Deputados lembraram que o Executivo autorizou, em outubro de 2019, que trabalhadores agrícolas possam ser instalados em contêineres. A medida tem validade de dez anos não prorrogáveis, mas há pressão para que ela seja revertida.
“O que aconteceu em Odemira é a ponta do iceberg que se repete por todo o país agrícola”, disse a deputada Beatriz Gomes Dias (Bloco de Esquerda).
“Muito antes da pandemia já havia relatos de casas sobrelotadas; nós já sabíamos que as pessoas pagavam várias centenas de euros por casas insalubres e degradadas, onde viviam amontoadas”, completou.
Diversas associações de direitos humanos e de apoio aos imigrantes têm denunciado as péssimas condições dos trabalhadores, ressaltando ainda que muitos são vítimas de discriminação pelo resto da população local.
“A falta de condições de habitabilidade em que muitos desses imigrantes se encontram, com risco grave para a sua saúde e para a saúde pública, exige uma rápida resposta.

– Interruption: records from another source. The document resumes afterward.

Definition olricDMap_Delete (dmap key : string) : M W kv_err () :=
  wrap_err map_not_found (inner_Delete olric dmap key);; mret ().

Definition olricDMap_Expire (dmap key : string) (ttl : Z) : M W kv_err () :=
  wrap_err map_not_found (inner_Expire olric dmap key ttl).

(** ** Service *)

(** The arguments say whether the interfaces are not nil. *)
Definition NewOlricProvider (client : bool) : outcome kv_err () :=
  if client then Done tt else Fail (ErrMsg "olric client is nil").

Definition NewService (dmaps lease : bool) : outcome kv_err () :=
  if negb dmaps then Fail (ErrMsg "dmap provider is nil") else
  if negb lease then Fail (ErrMsg "lease is nil") else Done tt.

(** [lease] is the tracker of the node and [now] the clock at the call. *)
Definition requireLease (lease : LeaseTracker) (now : Z) : M W kv_err () :=
  if ServingAllowed now lease then mret () else fail ErrServingLeaseExpired.

Definition Service_Get (lease : LeaseTracker) (now : Z) (dmap key : string) : M W kv_err string :=
  requireLease lease now;; NewDMap olric dmap;; olricDMap_Get dmap key.

Definition Service_Set (lease : LeaseTracker) (now : Z) (dmap key value : string) (ttl : Z) :
    M W kv_err () :=
  requireLease lease now;; NewDMap olric dmap;; olricDMap_Set dmap key value ttl.

(** [err != nil && !errors.Is(err, ErrNotFound)]. *)
Definition ignore_not_found (m : M W kv_err ()) : M W kv_err () := λ w,
  match m w with
  | (Fail ErrNotFound, w') => (Done tt, w')
  | r => r
  end.

Definition Service_Delete (lease : LeaseTracker) (now : Z) (dmap key : string) : M W kv_err () :=
  requireLease lease now;; NewDMap olric dmap;; ignore_not_found (olricDMap_Delete dmap key).

Definition Service_Expire (lease : LeaseTracker) (now : Z) (dmap key : string) (ttl : Z) :
    M W kv_err () :=
  if ttl <=? 0 then fail ErrTTL else
  requireLease lease now;; NewDMap olric dmap;; olricDMap_Expire dmap key ttl.

(** ** RESP *)

(** What a handler writes to the connection. *)
Inductive reply :=
| WriteError (msg : string) | WriteString (s : string) | WriteBulk (s : string) | WriteInt (n : Z)
| WriteRaw (s : string).

Definition argString (arg : list byte) : string := string_of_bytes arg.

Definition upper_byte (b : byte) : byte :=
  if in_range 0x61 0x7A b then byte_of_Z (Z_of_byte b - 32) else b.

(** [strings.ToUpper], as far as it yields ASCII: letters, and the two other
    runes whose upper case is an ASCII letter (U+017F, long s, and U+0131,
    dotless i).  No other non-ASCII rune maps to ASCII; they are left alone. *)
Fixpoint ToUpper_bytes (l : list byte) : list byte :=
  match l with
  | xc5 :: ((xbf :: r) as r') => x53 :: ToUpper_bytes r
  | xc4 :: ((xb1 :: r) as r') => x49 :: ToUpper_bytes r
  | b :: r => upper_byte b :: ToUpper_bytes r
  | [] => []
  end.
Definition ToUpper (arg : list byte) : string := string_of_bytes (ToUpper_bytes arg).

Definition nanosPerSecond : Z := 1000000000.
Definition nanosPerMilli : Z := 1000000.

(** [parseSetTTL]: the duration, or the message of the error. *)
Fixpoint parse_ttl (ttl : Z) (args : list (list byte)) : string + Z :=
  match args with
  | [] => inr ttl
  | arg :: rest =>
    let option := ToUpper arg in
    if String.eqb option "EX" || String.eqb option "PX" then
      match rest with
      | [] => inl ("missing value for " +:+ option)
      | v :: rest =>
        match strconv_ParseInt (argString v) with
        | None => inl ("invalid " +:+ option +:+ " value")
        | Some value =>
          if value <=? 0 then inl ("invalid " +:+ option +:+ " value") else
          parse_ttl (i64 (value * (if String.eqb option "EX" then nanosPerSecond else nanosPerMilli)))
            rest
        end
      end
    else inl ("unsupported SET option " +:+ option)
  end.

Definition parseSetTTL (args : list (list byte)) : string + Z := parse_ttl 0 args.

Definition error_message (e : kv_err) : string :=
  match e with
  | ErrKeyNotFound => "key not found"
  | ErrNotFound => "string kv value not found"
  | ErrServingLeaseExpired => "string kv serving lease is expired"
  | ErrTTL => "ttl must be positive"
  | DeadlineExceeded => "context deadline exceeded"
  | Canceled => "context canceled"
  | ErrMsg msg => msg
  end.

Definition crlf : string := string_of_bytes [x0d; x0a].

Definition writeServiceError (e : kv_err) : reply :=
  match e with
  | ErrNotFound => WriteRaw ("_" +:+ crlf)
  | ErrServingLeaseExpired => WriteError "TRYAGAIN serving lease is expired"
  | DeadlineExceeded => WriteError "TIMEOUT command timed out"
  | Canceled => WriteError "ERR command canceled"
  | e => WriteError ("ERR " +:+ error_message e)
  end.

(** The reply of a handler that calls the service; the handler panics when
    the service does. *)
Definition reply_of {A} (m : M W kv_err A) (ok : A → reply) : M W kv_err reply := λ w,
  match m w with
  | (Done a, w') => (Done (ok a), w')
  | (Fail e, w') => (Done (writeServiceError e), w')
  | (Panic, w') => (Panic, w')
  end.

Definition hello_reply : string :=
  "%4" +:+ crlf +:+ "$6" +:+ crlf +:+ "server" +:+ crlf +:+ "$10" +:+ crlf +:+ "olricstack" +:+ crlf
  +:+ "$7" +:+ crlf +:+ "version" +:+ crlf +:+ "$3" +:+ crlf +:+ "0.1" +:+ crlf +:+ "$5" +:+ crlf
  +:+ "proto" +:+ crlf +:+ ":3" +:+ crlf +:+ "$4" +:+ crlf +:+ "mode" +:+ crlf +:+ "$10" +:+ crlf
  +:+ "standalone" +:+ crlf.

Definition handleHello (args : list (list byte)) : reply :=
  match args with
  | [_] => WriteRaw hello_reply
  | [_; v] => if negb (String.eqb (argString v) "3")
              then WriteError "NOPROTO unsupported protocol version" else WriteRaw hello_reply
  | _ => WriteError "ERR wrong number of arguments for 'hello' command"
  end.

Definition handlePing (args : list (list byte)) : reply :=
  match args with
  | [_] => WriteString "PONG"
  | [_; v] => WriteBulk (argString v)
  | _ => WriteError "ERR wrong number of arguments for 'ping' command"
  end.

(** The service and the default DMap of a server; [clock] gives the time of
    the n-th lease check of a command. *)
Variables (lease : LeaseTracker) (clock : nat → Z) (defaultDMap : string).

Definition handleGet (args : list (list byte)) : M W kv_err reply :=
  match args with
  | [_; key] => reply_of (Service_Get lease (clock 0) defaultDMap (argString key)) WriteBulk
  | _ => mret (WriteError "ERR wrong number of arguments for 'get' command")
  end.

Definition handleSet (args : list (list byte)) : M W kv_err reply :=
  match args with
  | _ :: key :: value :: options =>
    match parseSetTTL options with
    | inl msg => mret (WriteError ("ERR " +:+ msg))
    | inr ttl => reply_of (Service_Set lease (clock 0) defaultDMap (argString key) (argString value) ttl)
                   (λ _, WriteString "OK")
    end
  | _ => mret (WriteError "ERR wrong number of arguments for 'set' command")
  end.

(** The loop of [handleDel] over the keys left, [n] of them deleted. *)
Fixpoint delete_keys (n : nat) (keys : list (list byte)) : M W kv_err Z :=
  match keys with
  | [] => mret (Z.of_nat n)
  | key :: keys =>
    Service_Delete lease (clock n) defaultDMap (argString key);; delete_keys (S n) keys
  end.

Definition handleDel (args : list (list byte)) : M W kv_err reply :=
  match args with
  | _ :: _ :: _ => reply_of (delete_keys 0 (tail args)) WriteInt
  | _ => mret (WriteError "ERR wrong number of arguments for 'del' command")
  end.

Definition handleExpire (args : list (list byte)) : M W kv_err reply :=
  match args with
  | [_; key; v] =>
    match strconv_ParseInt (argString v) with
    | None => mret (WriteError "ERR invalid expire time")
    | Some seconds =>
      if seconds <=? 0 then mret (WriteError "ERR invalid expire time") else
      λ w, match Service_Expire lease (clock 0) defaultDMap (argString key)
                   (i64 (seconds * nanosPerSecond)) w with
           | (Done _, w') => (Done (WriteInt 1), w')
           | (Fail ErrNotFound, w') => (Done (WriteInt 0), w')
           | (Fail e, w') => (Done (writeServiceError e), w')
           | (Panic, w') => (Panic, w')
           end
    end
  | _ => mret (WriteError "ERR wrong number of arguments for 'expire' command")
  end.

(** [handle] on a server that is not stopping. *)
Definition handle (args : list (list byte)) : M W kv_err reply :=
  match args with
  | [] => mret (WriteError "ERR empty command")
  | name :: _ =>
    let name := ToUpper name in
    if String.eqb name "HELLO" then mret (handleHello args) else
    if String.eqb name "PING" then mret (handlePing args) else
    if String.eqb name "GET" then handleGet args else
    if String.eqb name "SET" then handleSet args else
    if String.eqb name "DEL" then handleDel args else
    if String.eqb name "EXPIRE" then handleExpire args else
    mret (WriteError "ERR unsupported command")
  end.
End kv.

(** ** Configuration *)

Definition DefaultDMap : string := "__default__".
Definition DefaultRESPShutdownGrace : Z := 2 * nanosPerSecond.

Record RESPServerConfig := mkRESPConfig {
  rc_Addr : string; rc_DefaultDMap : string; rc_CommandTimeout : Z; rc_ShutdownGrace : Z }.

(** The settings a server runs with; [false] for a nil service. *)
Definition NewRESPServer (service : bool) (cfg : RESPServerConfig) : outcome kv_err RESPServerConfig :=
  if negb service then Fail (ErrMsg "string kv service is nil") else
  if String.eqb (rc_Addr cfg) "" then Fail (ErrMsg "resp listen address is empty") else
  Done (mkRESPConfig (rc_Addr cfg)
    (if String.eqb (rc_DefaultDMap cfg) "" then DefaultDMap else rc_DefaultDMap cfg)
    (if rc_CommandTimeout cfg <=? 0 then 5 * nanosPerSecond else rc_CommandTimeout cfg)
    (if rc_ShutdownGrace cfg <=? 0 then DefaultRESPShutdownGrace else rc_ShutdownGrace cfg)).

(** ** Shutdown *)

(** The handlers of the connections, the goroutine of [ListenAndServe] and the
    one of [Shutdown] around [stopping], [running], [mu] and [inflight].  A
    handler that holds the read lock has loaded [stopping] ([seen]) and has not
    yet added itself to [inflight]. *)
Inductive shutdown_pc :=
| SIdle | SFlagged
| SReturned                        (** the server was not running: nothing to wait for *)
| SWaiting | SClosed (clean : bool).

Record resp_state := mkResp {
  rs_stopping : bool;
  rs_running : bool;
  rs_seen_open : nat;              (** handlers under the read lock that saw [false] *)
  rs_seen_stopping : nat;          (** handlers under the read lock that saw [true] *)
  rs_inflight : nat;               (** handlers between [Add] and [Done] *)
  rs_shutdown : shutdown_pc }.

Definition resp_init : resp_state := mkResp false false 0 0 0 SIdle.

E a resposta não pode ser a estigmatização”, diz a ONG SOS Racismo.
Apesar dos baixos salários, Portugal é um dos países europeus em que o processo de regularização é mais simples para estrangeiros, incluindo os que entram sem o visto de trabalho adequado. Nos últimos cinco anos, o país viu um aumento expressivo da população estrangeira residente.
Em 2020, o país atingiu o recorde de mais de 707 mil imigrantes legalmente vivendo no país: um aumento de 19,9% em relação a 2019, que já havia sido de crescimento.